Convention collective nationale des collaborateurs salariés des cabinets d'économistes de la construction et de métreurs vérificateurs du 16 avril 1993

IDCC : 1 726 - N° de brochure : 3169

Droit syndical et liberté d'opinion.

a) Les parties contractantes reconnaissent le droit pour tous de s'associer et agir librement pour la défense collective de leurs intérêts professionnels (conformément aux dispositions du livre Ier, titre 3 et livre IV du code du travail).

b) Le cabinet étant un lieu de travail, les employeurs s'engagent :

- à ne pas prendre en considération le fait d'appartenir à un syndicat, d'exercer ou non des fonctions syndicales,

- à ne pas tenir compte des opinions philosophiques, des croyances religieuses ou de l'origine sociale ou raciale pour arrêter leurs décisions en ce qui concerne l'embauche, la conduite ou la répartition du travail, les mesures de discipline, de licenciement ou d'avancement,

- à ne faire aucune pression sur le personnel du cabinet, en faveur de tel ou tel syndicat.

c) Les salariés s'engagent, de leur côté, à ne pas prendre en considération dans le travail :

- les opinions de leurs collègues et du personnel placé sous leurs ordres,

- l'adhésion à tel ou tel syndicat,

- le fait de n'appartenir à aucun syndicat.

d) Les parties contractantes s'engagent à la stricte observance des engagements définis ci-dessus et à en assurer le respect intégral.

Si le motif de licenciement d'un salarié est contesté, comme ayant été effectué en violation de l'une ou l'autre des règles ci-dessus énoncées, les parties contractantes s'emploieront à reconnaître les faits et à rechercher une solution équitable.

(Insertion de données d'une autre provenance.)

(* ===== verification/TradeSafety.v ===== *)
(** * Safety of a trade

    What the methods of [Trades] guarantee for the user who runs them: what
    the wallet is asked to sign and broadcast, what leaves the process, how a
    trade's state moves, and when it is considered final. *)

From Stdlib Require Import ZArith Lia String Ascii.
From stdpp Require Import base gmap strings list pretty relations.
From S2P Require Import Prelude Json Proto Effects Mock Checker MyOrders Trades.

(* ------------------------------------------------------------------ *)
(** ** Lifecycle *)

(** The ways a single method moves the status. *)
Inductive transition : TradeStatus -> TradeStatus -> Prop :=
| tr_same s : transition s s
| tr_pending : transition INITIATED PENDING
| tr_abandoned : transition INITIATED ABANDONED
| tr_success : transition PENDING SUCCESS
| tr_failed : transition PENDING FAILED.

(** A field that is set at most once. *)
Definition write_once {A} (x y : option A) : Prop := x = None \/ y = x.

(** How a trade may change over time: the terms are fixed, what the parties
    contribute is set at most once, and a finalised trade is frozen. *)
Record evolves (t t' : TradeState) : Prop := mkEvolves {
  ev_order : ts_order t' = ts_order t;
  ev_units : ts_units t' = ts_units t;
  ev_counterparty : ts_counterparty t' = ts_counterparty t;
  ev_start : ts_start_time t' = ts_start_time t;
  ev_seller_data : write_once (ts_seller_data t) (ts_seller_data t');
  ev_our : write_once (ts_our_psbt t) (ts_our_psbt t');
  ev_their : write_once (ts_their_psbt t) (ts_their_psbt t');
  ev_status : rtc transition (state_of t) (state_of t');
  ev_final : IsFinalised t = true -> t' = t
}.

#[export] Instance evolves_preorder : PreOrder evolves.
Proof.
  split.
  - intros t. by split; try right.
  - intros a b c [] []. split; try congruence; try (by etransitivity).
    all: unfold write_once in *; try (intuition congruence).
    intros Hf. rewrite <-(ev_final0 Hf). apply ev_final1. by rewrite (ev_final0 Hf).
Qed.
Lemma safe_TryLock (Q : Post (option Order)) h cs id :
  (forall h', h ⊆ h' -> Q h' cs None) ->
  (forall h' out, h ⊆ h' -> id_of out = id -> account_of out = account -> offered h' out ->
     Q h' (Holds id :: cs) (Some out)) ->
  (forall h' out, h ⊆ h' -> o_asset out = None -> Q h' (Shell id :: cs) (Some out)) ->
  safe Q h cs (TryLock_p id).
Proof.
  intros HN HH HS. apply safe_bind, safe_AccessState. intros n h1 rest w G1 Hn Hs Ht.
  unfold trylock_locked. wp_step. wp_step. wp_step. wp_step. cbn [wst wtrace].
  rewrite own_map_with_own_map. set (s1 := with_own_map _ (wst w)).
  assert (Hs1 : state_ok account (n + 1) h1 (cs ++ rest) s1).
  { eapply state_ok_mono; [..|eapply state_ok_shrinks, Hs; apply shrinks_self]; [lia|done]. }
  assert (Hnone : exists cs', state_ok account (n + 1) h1 (cs' ++ rest) s1 /\
    safe Q h1 cs' ((if has (None : option Order) then RunRefresh_p else mret tt);; mret None)).
  { exists cs. split; [done|]. apply safe_bind, safe_ret, safe_ret, HN, G1. }
  destruct (own_map (wst w) !! id) as [o|] eqn:Ho; [|by wp_step].
  destruct (locked_of o) eqn:Hlo; [by wp_step|]. wp_step. wp_step. wp_step. cbn [wst wtrace].
  split; [|done]. eexists (_ :: cs). split; [exact (state_ok_trylock account (n + 1) h1 (cs ++ rest) s1 id o Ho Hlo Hs1)|].
  apply safe_bind, safe_RunRefresh. intros h2 G2. apply safe_ret.
  pose proof (ok_account _ _ _ _ _ Hs1) as Hacct. pose proof (ok_orders _ _ _ _ _ Hs1 id o Ho) as Hor.
  destruct (o_asset o) as [a|] eqn:Ha; cbn [has].
  - destruct Hor as [Hor|Hor]; [done|]. apply HH; [by etransitivity|done|done|].
    eapply offered_same; [|by eapply offered_mono]. done.
  - apply HS; [by etransitivity|done].
Qed.
(** C7: honest parties complete their trades: the terms are the same on both
    sides, with a positive total that fits an amount, the buyer has the money,
    the seller's name is free, the wallets and the game answer as documented (the
    game at most three blocks ahead of the wallets), and the network delivers.
    After the taking message and the two replies to it
    both sides have the trade as pending, nothing is left on the wire, and the
    maker's last calls finalise and broadcast a transaction that spends the
    seller's name output and otherwise inputs of the buyer, pays the total to
    an address of the seller's own wallet, makes the agreed move with the
    seller's name at another address of that wallet, and has all signatures. *)
Theorem honest_negotiation_completes o o' units now now' wm wt0 mm mt :
  let tc := BuildTradeChecker maker (wst wm) in
  maker <> taker -> same_order o o' -> account_of o = maker ->
  wst wm = new_trade o now units taker -> wst wt0 = new_trade o' now' units (account_of o') ->
  FairGame tc -> sound_terms tc ->
  env maker mm (wnode wm) -> env taker mt (wnode wt0) ->
  can_afford tc maker mm -> can_afford tc taker mt ->
  exists r wt, HasReply taker (BuildTradeChecker taker (wst wt0)) wt0 = (Ret r, wt) /\
    completed tc (Nat.iter 3 deliver (opening wm wt r)).
Proof.
  intros tc Hne Hso Ham Hm Ht Hg Hterms Em Et Am At.
  pose proof (new_trades_copies _ _ units now now' Hne Hso Ham) as Hco.
  rewrite <-Hm, <-Ht in Hco. fold tc in Hco. rewrite (proj2 (proj2 (co_taker _ _ _ Hco))).
  destruct (GetOrderType maker (wst wm)) eqn:Hty.
  - destruct (sale_goes_through tc mm mt wm wt0) as [Hr Hs]; [done..|]. by exists None, wt0.
  - pose proof (purchase_goes_through tc mm mt wm wt0 Hco Hty Hg Hterms Em Et Am At) as Hp.
    unfold wp in Hp. destruct (HasReply taker tc wt0) as [rr wt]. destruct Hp as (r & -> & Hs).
    by exists r, wt.
Qed.

End negotiation.

(* ------------------------------------------------------------------ *)
(** ** Wallets that keep their promises *)

Module HonestWitness.
Import Mock.

#[local] Existing Instance default_flags.

(** A PSBT string is the PSBT in binary. *)
Fixpoint bits (p : positive) : string :=
  match p with
  | xH => EmptyString
  | xO p => String "0"%char (bits p)
  | xI p => String "1"%char (bits p)
  end.

Fixpoint unbits (s : string) : positive :=
  match s with
  | EmptyString => xH
  | String c s => if Ascii.eqb c "0"%char then xO (unbits s) else xI (unbits s)
  end.

Lemma unbits_bits p : unbits (bits p) = p.
Proof. induction p; cbn; congruence. Qed.

#[local] Instance TxOut_eq_dec : EqDecision TxOut.
Proof. solve_decision. Defined.

#[local] Instance TxOut_countable : Countable TxOut.
Proof.
  apply (inj_countable'
    (fun o => match o with Coins a v => inl (a, v) | NameUpdate a n v => inr (a, n, v) end)
    (fun x => match x with inl (a, v) => Coins a v | inr (a, n, v) => NameUpdate a n v end)).
  by intros [].
Defined.

#[local] Instance Psbt_eq_dec : EqDecision Psbt.
Proof. solve_decision. Defined.

#[local] Instance Psbt_countable : Countable Psbt.
Proof.
  apply (inj_countable' (fun p => (p_in p, p_out p, p_sig p)) (fun x => mkPsbt x.1.1 x.1.2 x.2)).
  by intros [].
Defined.
(** A sender is taken for an account exactly if its server is one of the
    trusted ones and its username is the encoding of that account; the call
    never fails. *)
Theorem Authenticate_correct jid (w : World Node Authenticator) :
  exists r w', Authenticate jid w = (Ret r, w') /\
    forall account, r = Some account <->
      jid_server jid ∈ xidServers (wst w) /\ jid_username jid = EncodeName account.
Proof.
  assert (Hw : wp (Authenticate jid) (fun o _ => exists r, o = Ret r /\
    forall account, r = Some account <-> jid_of (xidServers (wst w)) account jid = true) w).
  { apply wp_Authenticate.
    - intros a Ha. eexists. split; [done|]. intros b. split; [by intros [= <-]|].
      intros Hb. by rewrite (jid_of_inj _ _ _ _ Ha Hb).
    - intros Ha. eexists. split; [done|]. intros b. rewrite Ha. done. }
  unfold wp in Hw. destruct (Authenticate jid w) as [o w']. destruct Hw as (r & -> & Hr).
  exists r, w'. split; [done|]. intros account. rewrite Hr. unfold jid_of.
  by rewrite andb_true_iff, bool_decide_eq_true, String.eqb_eq.
Qed.

(** Messages from a list of senders, one after the other. *)
Fixpoint authenticate_all (l : list JID) : M Node Authenticator unit :=
  match l with
  | [] => mret tt
  | jid :: l' => Authenticate jid;; authenticate_all l'
  end.

Lemma wp_authenticate_all l (w : World Node Authenticator)
    (Q : outcome unit -> World Node Authenticator -> Prop) :
  (forall known,
     (forall account, known !! account =
        match last (filter (fun j => jid_of (xidServers (wst w)) account j = true) l) with
        | Some jid => Some jid
        | None => knownJids (wst w) !! account
        end) ->
     Q (Ret tt) (mkWorld (mkAuthenticator (xidServers (wst w)) known) (wnode w) (wtrace w))) ->
  wp (authenticate_all l) Q w.
Proof.
  revert w. induction l as [|jid l IH]; intros w HQ.
  - apply wp_ret. destruct w as [[servers known] n t]. by apply HQ.
  - cbn [authenticate_all]. apply wp_bind, wp_Authenticate.
    + intros a Ha. apply IH. cbn. intros known Hk. apply HQ. intros b. rewrite Hk.
      rewrite filter_cons. destruct (decide (jid_of _ b jid = true)) as [Hb|Hb].
      * rewrite (jid_of_inj _ _ _ _ Hb Ha). rewrite last_cons, lookup_insert_eq. by case_match.
      * case_match; [done|]. apply lookup_insert_ne. by intros ->.
    + intros Hno. apply IH. intros known Hk. apply HQ. intros b. rewrite Hk.
      rewrite filter_cons. rewrite decide_False by (rewrite Hno; done). done.
Qed.

(** Replies to an account go to the last sender that was authenticated
    as this account, and to nobody if there was none: after any list of
    messages the lookup gives exactly that JID. *)
Theorem LookupJid_last servers l account (w : World Node Authenticator) :
  wst w = new_Authenticator servers ->
  exists w', authenticate_all l w = (Ret tt, w') /\
    LookupJid account w' =
      (Ret (last (filter (fun j => jid_of (ParseCommaSeparated servers) account j = true) l)), w').
Proof.
  intros Hw.
  assert (Hwp : wp (authenticate_all l) (fun o w' => o = Ret tt /\ knownJids (wst w') !! account =
    last (filter (fun j => jid_of (ParseCommaSeparated servers) account j = true) l)) w).
  { apply wp_authenticate_all. intros known Hk. split; [done|]. cbn.
    rewrite Hk, Hw. cbn. case_match; [done|]. apply lookup_empty. }
  unfold wp in Hwp. destruct (authenticate_all l w) as [o w']. destruct Hwp as [-> Hk].
  exists w'. split; [done|]. by rewrite <-Hk.
Qed.

End theorems.

(* ------------------------------------------------------------------ *)
(** ** The theorems at concrete inputs *)

Module AuthenticatorWitness.
Import Mock.

#[export] Instance jids : JidLib := {
  JID := string * string; jid_server := fst; jid_username := snd
}.

Lemma ParseCommaSeparated_concat_witness :
  ParseCommaSeparated "chat.xaya.io,,other" = {["chat.xaya.io"; ""; "other"]}.
Proof.
  change "chat.xaya.io,,other" with (String.concat "," ["chat.xaya.io"; ""; "other"]).
  rewrite ParseCommaSeparated_concat.
  - set_solver.
  - by repeat constructor.
  - discriminate.
Defined.

Definition w0 : World Fixed Authenticator := world_of (new_Authenticator "chat.xaya.io") fixed.

Definition senders : list JID :=
  [("chat.xaya.io", "domob"); ("evil.org", "domob"); ("chat.xaya.io", "x-21")].

Lemma LookupJid_last_witness :
  fst (LookupJid "domob" (snd (authenticate_all senders w0)))
  = Ret (Some ("chat.xaya.io", "domob")).
Proof.
  destruct (LookupJid_last "chat.xaya.io" senders "domob" w0 eq_refl) as (w' & Hw & Hl).
  rewrite Hw. cbn [snd]. rewrite Hl. reflexivity.
Defined.

End AuthenticatorWitness.
(** [MyOrdersImpl]: the hooks of the own orders. *)
#[export] Instance my_orders_hooks : OrderHooks Node Process := {
  ValidateOrder := ImplValidateOrder;
  UpdateOrders ownOrders :=
    s ← ReadState (fun s => s);
    check (String.eqb (default "" (oa_account ownOrders)) (acct s));;
    connected ← IsConnected;
    if negb connected then mret tt
    else PublishMessage [AccountOrdersStanza ownOrders]
}.

(** ** Messages *)

Definition SendProcessingMessage (msg : ProcessingMessage) : M Node Process unit :=
  receiver ← in_auth (LookupJid (msg_counterparty msg));
  match receiver with
  | None => mret tt
  | Some receiver =>
      SendMessage receiver [ProcessingMessageStanza (with_msg_counterparty None msg)]
  end.

(** The loop over the received orders. *)
Fixpoint valid_orders (account : string) (l : list (Z * Order)) (orders : gmap Z Order)
  : M Node Process (gmap Z Order) :=
  match l with
  | [] => mret orders
  | (id, o) :: l' =>
      valid ← ImplValidateOrder account o;
      if valid : bool then valid_orders account l' (map_insert orders id o)
      else valid_orders account l' orders
  end.

Definition valid_ext {P} (e : option (ProtoStanza P)) : option P :=
  match e with
  | Some s => if valid s then Some (data s) else None
  | None => None
  end.

Definition ImplHandleMessage (sender : JID) (msg : Stanza) : M Node Process unit :=
  account ← in_auth (Authenticate sender);
  match account with
  | None => mret tt
  | Some account =>
      match valid_ext (ext_orders msg) with
      | None => mret tt
      | Some d =>
          orders ← valid_orders account (iter (oa_orders d)) ∅;
          in_book_of (UpdateBook (mkOrdersOfAccount (Some account) orders))
      end
  end.

Definition ImplHandlePrivate (sender : JID) (msg : Stanza) : M Node Process unit :=
  account ← in_auth (Authenticate sender);
  match account with
  | None => mret tt
  | Some account =>
      match valid_ext (ext_processing msg) with
      | None => mret tt
      | Some d =>
          reply ← ProcessMessage (with_msg_counterparty (Some account) d);
          match reply with
          | Some reply => SendProcessingMessage reply
          | None => mret tt
          end
      end
  end.

Definition ImplHandleDisconnect (disconnected : JID) : M Node Process unit :=
  account ← in_auth (Authenticate disconnected);
  match account with
  | None => mret tt
  | Some account => in_book_of (UpdateBook (mkOrdersOfAccount (Some account) ∅))
  end.

(** The handlers of the XMPP client; [others] is what the other threads do
    while the client joins the room. *)
Definition impl_hooks (others : M Node Process unit) : MucHooks Node Process := {|
  HandleMessage := ImplHandleMessage;
  HandlePrivate := ImplHandlePrivate;
  HandleDisconnect := ImplHandleDisconnect;
  until_joined := others
|}.

(** ** Construction and the public operations *)

Definition ticks (ms : Z) : Z := ms * 1000000.

(** [disc] and [join] are what [MucClient] finds in its uninitialised flags. *)
Definition new_Process (disc join : bool) (account : string) (mucRoom : JID) : Process :=
  mkProcess (initial_state account) (new_Authenticator FLAGS_democrit_xid_servers)
    (new_OrderBook (ticks FLAGS_democrit_order_timeout_ms)) (new_Muc disc join mucRoom) false.

(** The checks of the constructor, on the process it builds. *)
Definition start (account : string) (jid : JID) : M Node Process unit :=
  jidAccount ← in_auth (Authenticate jid);
  jidAccount ← check_some jidAccount;
  check (String.eqb jidAccount account).

Definition read_reconnecter : M Node Process bool := fun w => (Ret (d_reconnecter (wst w)), w).

Definition DaemonConnect (others : M Node Process unit) (handle : Z) : M Node Process unit :=
  r ← read_reconnecter;
  check (negb r);;
  MucClient.Connect (MucHooks0 := impl_hooks others) handle;;
  modify (set_reconnecter true).

(** One run of the reconnecting thread's job. *)
Definition reconnect (others : M Node Process unit) (handle : Z) : M Node Process unit :=
  connected ← IsConnected;
  if connected : bool then mret tt
  else MucClient.Connect (MucHooks0 := impl_hooks others) handle;; mret tt.

Definition GetOrdersForAsset (asset : string) : M Node Process OrderbookForAsset :=
  in_book_of (GetForAsset asset).
Definition GetOrdersByAsset : M Node Process OrderbookByAsset := in_book_of GetByAsset.
Definition AddOrder (o : Order) : M Node Process bool := Add o.
Definition CancelOrder (id : Z) : M Node Process unit := RemoveById id.
Definition GetOwnOrders : M Node Process OrdersOfAccount := GetOrders.
Definition DaemonGetTrades : M Node Process (list TradeInfo) := GetTrades.
Definition DaemonTakeOrder (o : Order) (units : Z) : M Node Process bool :=
  msg ← TakeOrder o units;
  match msg with
  | None => mret false
  | Some msg => SendProcessingMessage msg;; mret true
  end.
Definition GetAccount : M Node Process string := ReadState acct.
Definition GetAssetSpec : string := GetGameId.

(** ** The JSON-RPC interface *)

(** [ERROR_RPC_INVALID_PARAMS], which the RPC library reports to the caller. *)
Definition invalid_order {A} : M Node Process A := throw (JsonRpcException "invalid order").

Definition getstatus : M Node Process Json :=
  connected ← IsConnected;
  let res := jset jobject "connected" (jbool connected) in
  let res := jset res "gameid" (jstr GetAssetSpec) in
  account ← GetAccount;
  mret (jset res "account" (jstr account)).

Definition getordersforasset (asset : string) : M Node Process Json :=
  orders ← GetOrdersForAsset asset;
  lift_outcome (proto_to_json orders).

Definition getordersbyasset : M Node Process Json :=
  orders ← GetOrdersByAsset;
  lift_outcome (proto_to_json orders).

Definition getownorders : M Node Process Json :=
  orders ← GetOwnOrders;
  lift_outcome (proto_to_json orders).

Definition addorder (order : Json) : M Node Process bool :=
  o ← lift_outcome (OrderFromJson order);
  match o with
  | None => invalid_order
  | Some o => AddOrder o
  end.

(** The parameter is an [int], converted to [uint64_t]. *)
Definition cancelorder (id : Z) : M Node Process Json :=
  CancelOrder (u64 (s32 id));;
  mret jnull.

Fixpoint append_trades (l : list TradeInfo) (res : Json) : outcome Json :=
  match l with
  | [] => mret res
  | t :: l' => cur ← proto_to_json t; append_trades l' (jappend res cur)
  end.

Definition gettrades : M Node Process Json :=
  trades ← DaemonGetTrades;
  lift_outcome (append_trades trades jarray).

Definition takeorder (order : Json) (units : Z) : M Node Process bool :=
  o ← lift_outcome (OrderFromJson order);
  match o with
  | None => invalid_order
  | Some o => DaemonTakeOrder o (s32 units)
  end.

End daemon.

(* ------------------------------------------------------------------ *)
(** ** What the components' operations do to the rest of the process *)

Section frames.
Context `{JsonLib} `{!JsonLaws} `{!Uint256Lib} `{!AmountLib} `{!ProtoRuntime} `{!JidLib}
  `{!RoomJidLib} {Node : Type} `{!XayaRpc Node} `{!DemGspRpc Node} `{!AssetSpec Node}
  `{!Clock Node} `{!SteadyClock Node} `{!XmppClient Node} `{!Flags} `{!DaemonFlags}.
Implicit Types w : World Node Process.

(** Only the state and the messages sent change; the messages added are
    broadcasts of own orders. *)
Definition announcement (m : Outgoing) : Prop :=
  exists rm os, m = Groupchat rm [AccountOrdersStanza os].

Record only_announces (w w' : World Node Process) : Prop := mkOnlyAnnounces {
  oa_auth : d_auth (wst w') = d_auth (wst w);
  oa_book : d_book (wst w') = d_book (wst w);
  oa_muc : exists l, d_muc (wst w') = with_outbox (outbox (d_muc (wst w)) ++ l) (d_muc (wst w)) /\
    Forall announcement l
}.

#[export] Instance only_announces_preorder : PreOrder only_announces.
Proof.
  split.
  - intros w. split; [done..|]. exists []. rewrite app_nil_r. split; [|constructor].
    by destruct (d_muc (wst w)).
  - intros w1 w2 w3 [Ha Hb (l & Hm & Hl)] [Ha' Hb' (l' & Hm' & Hl')]. split; [congruence..|].
    exists (l ++ l'). rewrite Hm', Hm. cbn. rewrite app_assoc. split; [done|]. by apply Forall_app.
Qed.

Lemma announces_AccessState {A} (m : M Node State A) :
  steps only_announces (AccessState (S := Process) m).
Proof.
  intros w. unfold AccessState, zoom. destruct (m _) as [o [s n t]]. cbn.
  split; [done..|]. exists []. rewrite app_nil_r. split; [|constructor]. cbn. by destruct (d_muc (wst w)).
Qed.

Lemma announces_same {A} (m : M Node Process A) :
  (forall w, wst (snd (m w)) = wst w) -> steps only_announces m.
Proof.
  intros Hm w. split; [by rewrite Hm..|]. rewrite Hm. exists []. rewrite app_nil_r.
  split; [|constructor]. by destruct (d_muc (wst w)).
Qed.

Lemma announces_ReadState {A} (f : State -> A) : steps only_announces (ReadState (S := Process) f).
Proof. by apply announces_same. Qed.

Lemma announces_time : steps only_announces (GetCurrentTime (S := Process)).
Proof. apply announces_same. intros w. unfold GetCurrentTime. by destruct (clock_now _). Qed.

Lemma announces_IsConnected : steps only_announces IsConnected.
Proof.
  apply announces_same. intros w. unfold IsConnected, read_muc, is_connected, mbind, M_bind.
  destruct (disconnecting _); [done|]. by destruct (XmppIsConnected _).
Qed.

Lemma announces_Publish os : steps only_announces (PublishMessage [AccountOrdersStanza os]).
Proof.
  unfold PublishMessage, send. apply steps_bind; [typeclasses eauto|by apply announces_same|].
  intros rm. apply steps_bind; [typeclasses eauto|apply announces_IsConnected|].
  intros c. apply steps_bind; [typeclasses eauto|apply steps_check; typeclasses eauto|].
  intros _ w. split; [done..|]. eexists [_]. split; [done|]. repeat constructor. by eexists _, _.
Qed.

e) Des autorisations d'absence, non rémunérées, exception faite de celle entrant dans le cadre du congé de formation économique, sociale et syndicale telles que prévues à l'article L.451-1 du code du travail, non imputables sur les congés payés, et limitées à 15 jours ouvrables par an, seront accordées aux salariés :

1 Pour faciliter leur présence aux réunions statutaires de leur organisation syndicale,

2 Pour leur permettre l'exercice du droit syndical et l'éducation syndicale, dans la mesure ou ces absences n'apporteront pas d'entrave notoire au fonctionnement du cabinet.

f) Pour faciliter la présence des salariés aux commissions paritaires décidées entre organisations d'employeurs et de salariés, le temps de travail perdu sera payé comme temps de travail effectif et les frais de déplacement et de séjour remboursés.

Ces remboursements se feront de la façon suivante :

- d'une part, pour ce qui concerne les frais de déplacement, directement aux délégués par les organisations syndicales patronales,

- d'autre part, pour ce qui concerne l'indemnisation du temps de travail précité, directement aux délégués par l'employeur (1) ; les dépenses de salaire correspondantes majorées des charges sociales seront remboursées à l'employeur par les organisations syndicales patronales.